Bahtiyar DEMİRALP1, A Sabri ATEŞALP1, Doğan BEK1, Barbaros BAYKAL2

1GATA Ortopedi ve Travmatoloji Anabilim Dalı
2GATA Acil Tıp Anabilim Dalı

Keywords: Arterial occlusion, Amputation,peripheral arterial disease.


Peripheral arterial occlusion of lower extremities is frequently typically seen in societies, which are well developed and have higher income. Atherosclerotic vascular diseases, thromboangitis obliterans, diabetic angiopaties are the main ones of this group disease and they may always result in amputation. The most important problem of performing amputation in peripheral arterial diseases of lower extremities is determining the level of optimal amputation. The success of the treatment depends on the right determination of the antagonism by the orthopaedic surgeon between the better wound healing of proximal amputation and protecting the functions with distal amputation. Different methods are in use for the most successful amputation.

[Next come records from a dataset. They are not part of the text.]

(* ===== verification/TimerService.v ===== *)
(** * The timer service

    [EntityTimers] of [src/entity_timers.cpp]: the watches over the discovery index, the
    schedule that orders them, and the storage jobs that load a shard of the index and
    scan one entity.

    The [Watch] objects are shared between [watches], [schedule] and the completions of jobs:
    they live in [heap], and the tables hold pointers.  The host is a parameter of
    each operation: [now_ms()] is a sequence of readings, [schema(type)] a test. *)

From stdpp Require Import gmap.
From S2P Require Import Prelude OrderedMap Identity Values AttributeWire Messages Fields TimerState DeliveryState Records Storage StorageCorrect Programs TimerIndex Directory Transport.

#[global] Instance Entry_eq_dec : EqDecision Entry.
Proof. solve_decision. Defined.

Record Watch := MkWatch { wentry : Entry; wnext : Z; wrevision : N; wbusy : bool; wremoved : bool }.

Inductive Action := act_none | act_wake | act_fire.
Record Scan := MkScan { saction : Action; snext : Z; stimer : option EntityTimer }.

Record TimerLimits := MkTimerLimits { lpending : N; ltracked : N; lrefresh : Z; lretry : Z }.
Record TimerStats := MkTimerStats { npending : N; nfired : N; nfailures : N; ncapacity : N }.

(** The shared objects, [watches], [schedule] (in its order) and [members]. *)
Record Tables := MkTables {
  heap : gmap N Watch; made : N; watches : gmap bytes N; schedule : list (Z * bytes * N); members : list (list (bytes * unit)) }.

(** The state of the sweeps over the shards. *)
Record Sweep := MkSweep { srefresh : Z; scursor : N; sremaining : N; sidle : Z; observed_revision : N; rounds : N; verify_hints : bool }.

Record Timers := MkService {
  tlimits : TimerLimits; towner : bytes; tnode : bytes; tables : Tables; counters : TimerStats; sweep : Sweep; tstopped : bool }.

(** [unsigned] and [std::size_t] arithmetic *)
Definition wrap32 (n : N) : N := n mod 2 ^ 32.
Definition inc64 (n : N) : N := wrap64 (n + 1).
Definition dec64 (n : N) : N := wrap64 (n + (2 ^ 64 - 1)).

Definition day_ms : Z := 24 * 3600 * 1000.

(** [owner.substr(0, owner.find('/'))] *)
Fixpoint until_slash (s : bytes) : bytes :=
  match s with [] => [] | b :: s => if bool_decide (b = x2f) then [] else b :: until_slash s end.

Definition entity_timers (owner : bytes) (revision : N) (l : TimerLimits) : result Timers :=
  throw_if (lpending l <? 2) || (1024 <? lpending l) || (ltracked l =? 0) || (shards * per_shard <? ltracked l) ||
           (lrefresh l <=? 0)%Z || (lretry l <=? 0)%Z || (day_ms <? lrefresh l)%Z || (day_ms <? lretry l)%Z as invalid_argument ;;
  Ok (MkService l owner (until_slash owner) (MkTables ∅ 0 ∅ [] (replicate (N.to_nat shards) [])) (MkTimerStats 0 0 0 0)
        (MkSweep 0 0 0 (lrefresh l) revision 0 true) false).

Definition with_tables (s : Timers) (t : Tables) : Timers := MkService (tlimits s) (towner s) (tnode s) t (counters s) (sweep s) (tstopped s).
Definition with_counters (s : Timers) (c : TimerStats) : Timers := MkService (tlimits s) (towner s) (tnode s) (tables s) c (sweep s) (tstopped s).
Definition with_sweep (s : Timers) (w : Sweep) : Timers := MkService (tlimits s) (towner s) (tnode s) (tables s) (counters s) w (tstopped s).
Definition set_pending (s : Timers) (n : N) : Timers :=
  with_counters s (MkTimerStats n (nfired (counters s)) (nfailures (counters s)) (ncapacity (counters s))).
Definition add_failure (s : Timers) : Timers :=
  with_counters s (MkTimerStats (npending (counters s)) (nfired (counters s)) (inc64 (nfailures (counters s))) (ncapacity (counters s))).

In order to determine the most distal level of amputation. Among these methods transcutaneous partial oxygen tension measured and doppler US methods are the best and the most acurate ones. Besides, the criteria, which were described by Pinzur, are an important guide to determine the level of amputation in chronic peripheral arterial occlusion. The orthopaedic surgeon who is going to do the amputation surgery in chronic arterial occlusion must be well experienced. The success of the rehabilitation depends on the surgeon’s experience in many aspects. Even transtibial amputations, which are done 1/3 proximal of the cruris in chronic peripheral arterial occlusions usually cause problems. Many studies have been done to eliminate these problems. The color of muscle, circulation and presence of contracture must be well evaluated before the surgery by the surgeon in order not to cause any revascularization problem at the residuel extremity. Even if the muscles at the transtibial amputation area may have normal vascularization during the surgery, they may become necrotic in a short time after amputation due to the reflex proximal vasospasm.